### What the task asks
Look for "built" in the records and copy every line that has it.

Stored data entries:
· · ·

(* ===== verification/HttpProps.v ===== *)
(** * What the worker asks for and what it accepts ([src/http/worker.rs], [src/network/curl/transport.rs])

    Every call ends after a bounded number of requests, each to an HTTP or HTTPS URL, and
    what it returns is the answer of the place it remembers.  The range a worker asks for
    is the range libcurl asks for, within the time the caller gave. *)

From S2P Require Import Prelude RustStr Errors Net Response Config Clients Float64 IpPolicy Flow Head Pools IpText Http Dns Transport.

(** ** Following redirects *)

Section Following.
  Context `{UrlCrate} `{HttpCrate} (respond : nat -> HttpRequest -> Z -> result HttpResponse DownloadError) (w : HttpWorker).

(** The three loops of the worker: how a request is built for a URL, and what becomes of
    the response that is no redirection. *)
Fixpoint follow {A} (build : rstr -> option HttpRequest)
    (finish : rstr -> HttpResponse -> Shared -> result A DownloadError * Shared) (n : nat) (current : rstr) : Method A :=
  fun s =>
    match n with
    | O => (Some too_many_redirects_error, s)
    | S n =>
        match build current with
        | None => (None, s)
        | Some req =>
            match send_request respond w req s with
            | (Err e, s) => (Some (Err e), s)
            | (Ok response, s) =>
                if is_redirection (rsp_status response) then
                  match redirect_location current (rsp_headers response) (rsp_status response) with
                  | Err e => (Some (Err e), s)
                  | Ok next => follow build finish n next s
                  end
                else let '(r, s) := finish current response s in (Some r, s)
            end
        end
    end.

Definition finish_range (current : rstr) (response : HttpResponse) (s : Shared)
    : result (HttpResponse * ResponseMeta) DownloadError * Shared :=
  (if (rsp_status response =? 200) || (rsp_status response =? 206)
   then Ok (response, from_parts (header_get (rsp_headers response)) None)
   else Err (make_http_error (rsp_headers response) (rsp_status response)),
   set_final_url (Some current) s).

Lemma range_loop_follow n current start end_ s :
  range_loop respond w n current start end_ s =
  follow (fun url => build_range_request url (hw_headers w) start end_) finish_range n current s.
Proof.
  revert current s. induction n as [|n IH]; intros current s; [done|]. cbn [range_loop follow].
  destruct (build_range_request _ _ _ _) as [req|]; [|done]. destruct (send_request _ _ _ _) as [[response|e] s1]; [|done].
  destruct (is_redirection _); [destruct (redirect_location _ _ _); [apply IH|done]|]. unfold finish_range.
  by destruct (rsp_status response =? 200), (rsp_status response =? 206).
Qed.

(** A URL the worker sends a request to. *)
Definition http_url (url : rstr) : Prop := exists u, url = url_display u /\ is_http (url_scheme u) = true.

Lemma validated_http u v : validate_redirect_target u = Ok v -> v = u /\ is_http (url_scheme u) = true.
Proof. unfold validate_redirect_target. destruct (is_http _); [by intros [= ->]|done]. Qed.

Lemma parsed_http url current : parse_download_url url = Ok current -> http_url current.
Proof.
  unfold parse_download_url. destruct (url_parse url) as [u|]; [|done].
  destruct (validate_redirect_target u) as [v|] eqn:E; [|done]. apply validated_http in E as [-> Hh]. intros [= <-]. by exists u.
Qed.

Lemma redirected_http current headers status next : redirect_location current headers status = Ok next -> http_url next.
Proof.
  unfold redirect_location, resolve_redirect_target. destruct (header_get _ _); [|done]. destruct (url_parse current); [|done].
  destruct (match url_parse _ with Ok _ => _ | Err _ => _ end) as [u|]; [|done].
  destruct (validate_redirect_target u) as [v|] eqn:E; [|done]. apply validated_http in E as [-> Hh]. intros [= <-]. by exists u.
Qed.

(** The request [req] was sent for [url]: the request built for it, with the extensions
    every request of the worker has. *)
Definition sent_for (build : rstr -> option HttpRequest) (url : rstr) (req : HttpRequest) : Prop :=
  exists base, build url = Some base /\ rq_uri req = rq_uri base /\ rq_headers req = rq_headers base /\
    rq_connect_timeout req = Some (hw_connect_timeout w) /\
    rq_body_budget req = match hw_body_budget w with Some budget => Some budget | None => rq_body_budget base end.

(** The response [response] answered the last request of [s], which was for [url]. *)
Definition answered (s : Shared) (req : HttpRequest) (response : HttpResponse) : Prop :=
  last (sh_sent s) = Some req /\ respond (length (sh_sent s) - 1) req (hw_timeout w) = Ok response.

Lemma send_request_spec build url base s answer s' :
  build url = Some base -> send_request respond w base s = (answer, s') ->
  exists req, sh_sent s' = sh_sent s ++ [req] /\ sent_for build url req /\
    sh_final_url s' = sh_final_url s /\ forall response, answer = Ok response -> answered s' req response.
Proof.
  intros Eb E. unfold send_request in E. injection E as <- <-. eexists. split; [by case_match|]. split; [by exists base|].
  split; [by case_match|]. intros response Er. unfold answered. rewrite Er. cbn [sh_sent count_response].
  rewrite last_snoc. split; [done|]. rewrite length_app. simpl. replace (length (sh_sent s) + 1 - 1)%nat with (length (sh_sent s)) by lia.
  done.
Qed.

(** A chain of redirects: the URLs, with a request for each. *)
Record Chain (build : rstr -> option HttpRequest) (n : nat) (current : rstr) (s s' : Shared) (urls : list rstr) : Prop := {
  ch_reqs : exists reqs, sh_sent s' = sh_sent s ++ reqs /\ Forall2 (sent_for build) urls reqs;
  ch_http : Forall http_url urls;
  ch_length : (length urls <= n)%nat;
  ch_head : urls = [] \/ head urls = Some current;
}.

Lemma Chain_nil build n current s : Chain build n current s s [].
Proof. split; [exists []; by rewrite app_nil_r|done|simpl; lia|by left]. Qed.

Lemma Chain_cons build n current next req s s1 s' urls :
  http_url current -> sh_sent s1 = sh_sent s ++ [req] -> sent_for build current req -> Chain build n next s1 s' urls ->
  Chain build (S n) current s s' (current :: urls).
Proof.
  intros Hc E Hreq [(reqs & Hs & Hall) Hh Hl _]. split.
  - exists (req :: reqs). rewrite Hs, E, <- app_assoc. split; [done|by constructor].
  - by constructor.
  - simpl. lia.
  - by right.
Qed.

Lemma Chain_one build n current req s s1 s' :
  http_url current -> sh_sent s1 = sh_sent s ++ [req] -> sent_for build current req -> sh_sent s' = sh_sent s1 ->
  Chain build (S n) current s s' [current].
Proof.
  intros Hc E Hreq E'. eapply (Chain_cons _ _ _ current); [done|done|done|]. split; [|done|simpl; lia|by left].
  exists []. by rewrite app_nil_r.
Qed.

(** How a chain ended. *)
Definition Ended {A} (build : rstr -> option HttpRequest)
    (finish : rstr -> HttpResponse -> Shared -> result A DownloadError * Shared) (urls : list rstr)
    (r : option (result A DownloadError)) (s' : Shared) : Prop :=
  match r with
  | Some (Ok a) => exists url req response s1, last urls = Some url /\ answered s1 req response /\ sh_sent s1 = sh_sent s' /\
      is_redirection (rsp_status response) = false /\ finish url response s1 = (Ok a, s')
  | Some (Err e) => is_stale_redirect_target_error e = true -> urls <> []
  | None => exists url, http_url url /\ build url = None
  end.

Lemma follow_spec {A} build (finish : rstr -> HttpResponse -> Shared -> result A DownloadError * Shared) n current s r s' :
  (forall url response s, sh_sent (finish url response s).2 = sh_sent s) ->
  http_url current -> follow build finish n current s = (r, s') ->
  exists urls, Chain build n current s s' urls /\ Ended build finish urls r s'.
Proof.
  intros Hf. revert current s r. induction n as [|n IH]; intros current s r Hc E; cbn [follow] in E.
  { injection E as <- <-. exists []. by split; [apply Chain_nil|]. }
  destruct (build current) as [base|] eqn:Eb.
  2: { injection E as <- <-. exists []. split; [apply Chain_nil|by exists current]. }
  destruct (send_request respond w base s) as [answer s1] eqn:Es.
  destruct (send_request_spec build current base s answer s1 Eb Es) as (req & Hsent & Hreq & _ & Hans).
  destruct answer as [response|e].
  2: { injection E as <- <-. exists [current]. split; [by eapply Chain_one|done]. }
  destruct (is_redirection (rsp_status response)) eqn:Er.
  - destruct (redirect_location current _ _) as [next|e] eqn:El.
    2: { injection E as <- <-. exists [current]. split; [by eapply Chain_one|done]. }
    apply redirected_http in El. destruct (IH next s1 r El E) as (urls & Hch & Hend).
    exists (current :: urls). split; [by eapply Chain_cons|]. destruct r as [[a|e]|]; [|done|done].
    destruct Hend as (url & req' & resp & s2 & Hl & Hrest). exists url, req', resp, s2. split; [by rewrite last_cons, Hl|done].
  - destruct (finish current response s1) as [r1 s2] eqn:Ef. injection E as <- <-.
    assert (sh_sent s2 = sh_sent s1) as E2 by (rewrite <- (Hf current response s1), Ef; done).
    exists [current]. split; [by eapply Chain_one|]. destruct r1 as [a|e]; [|done]. exists current, req, response, s1.
    by split; [|split; [apply Hans|]].
Qed.

Abbreviation range_request start end_ := (fun url => build_range_request url (hw_headers w) start end_).

(** One attempt of [send_range], from a start URL. *)
Lemma following_spec url start end_ s r s' :
  send_range_following_redirects respond w url start end_ s = (r, s') ->
  exists urls, (exists current, Chain (range_request start end_) 10 current s s' urls /\
                  (urls = [] \/ parse_download_url url = Ok current)) /\
    Ended (range_request start end_) finish_range urls r s'.
Proof.
  unfold send_range_following_redirects, from_url. destruct (parse_download_url url) as [current|e] eqn:Ep.
  - intros E. rewrite range_loop_follow in E. pose proof (parsed_http _ _ Ep) as Hc.
    destruct (follow_spec _ finish_range _ _ _ _ _ (fun _ _ _ => eq_refl) Hc E) as (urls & Hch & Hend).
    exists urls. split; [|done]. exists current. by split; [|right].
  - intros [= <- <-]. exists []. split; [exists []; split; [apply Chain_nil|by left]|]. simpl. intros Hs.
    unfold parse_download_url, validate_redirect_target in Ep. by repeat case_match; simplify_eq.
Qed.

Lemma ended_range start end_ urls response meta s' :
  Ended (range_request start end_) finish_range urls (Some (Ok (response, meta))) s' ->
  exists url req, last urls = Some url /\ sh_final_url s' = Some url /\ answered s' req response /\
    (rsp_status response = 200 \/ rsp_status response = 206) /\ meta = from_parts (header_get (rsp_headers response)) None.
Proof.
  intros (url & req & response' & s1 & Hl & Ha & Es & _ & Ef). unfold finish_range in Ef.
  destruct (Z.eqb_spec (rsp_status response') 200), (Z.eqb_spec (rsp_status response') 206); simpl in Ef;
    try discriminate; injection Ef as <- <- <-; exists url, req; repeat split; try apply Ha; auto.
Qed.

(** What a call returns, given the chains of URLs it went through. *)
Definition Reported (start end_ : Z) (chains : list (list rstr)) (r : option (result (HttpResponse * ResponseMeta) DownloadError))
    (s' : Shared) : Prop :=
  match r with
  | Some (Ok (response, meta)) =>
      exists url req, last (mjoin chains) = Some url /\ sh_final_url s' = Some url /\ answered s' req response /\
        (rsp_status response = 200 \/ rsp_status response = 206) /\ meta = from_parts (header_get (rsp_headers response)) None
  | Some (Err e) =>
      is_stale_redirect_target_error e = true ->
      exists first rest, last chains = Some (first :: rest) /\ parse_download_url (hw_url w) = Ok first
  | None => exists url, http_url url /\ build_range_request url (hw_headers w) start end_ = None
  end.

Lemma last_app_chain {A} (l k : list A) a : last k = Some a -> last (l ++ k) = Some a.
Proof. intros E. by rewrite last_app, E. Qed.

(** The last chain decides, when it began at the original URL or its error is final. *)
Lemma reported_last start end_ before urls current url r s s' :
  Chain (range_request start end_) 10 current s s' urls -> Ended (range_request start end_) finish_range urls r s' ->
  (urls = [] \/ parse_download_url url = Ok current) ->
  (url = hw_url w \/ match r with Some (Err e) => is_stale_redirect_target_error e = false | _ => True end) ->
  Reported start end_ (before ++ [urls]) r s'.
Proof.
  intros [_ _ _ Hhd] Hend Hp Hs. destruct r as [[[response meta]|e]|]; [| |done].
  - destruct (ended_range _ _ _ _ _ _ Hend) as (u & req & Hl & Hrest). exists u, req. split; [|done].
    rewrite join_app. apply last_app_chain. simpl. by rewrite app_nil_r.
  - intros He. destruct Hs as [->|Hs]; [|congruence]. specialize (Hend He). destruct urls as [|first rest]; [done|].
    exists first, rest. rewrite last_snoc. split; [done|]. destruct Hhd as [|[= ->]]; [done|]. by destruct Hp.
Qed.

· · ·

### Expected answer
(** The three loops of the worker: how a request is built for a URL, and what becomes of
(** The request [req] was sent for [url]: the request built for it, with the extensions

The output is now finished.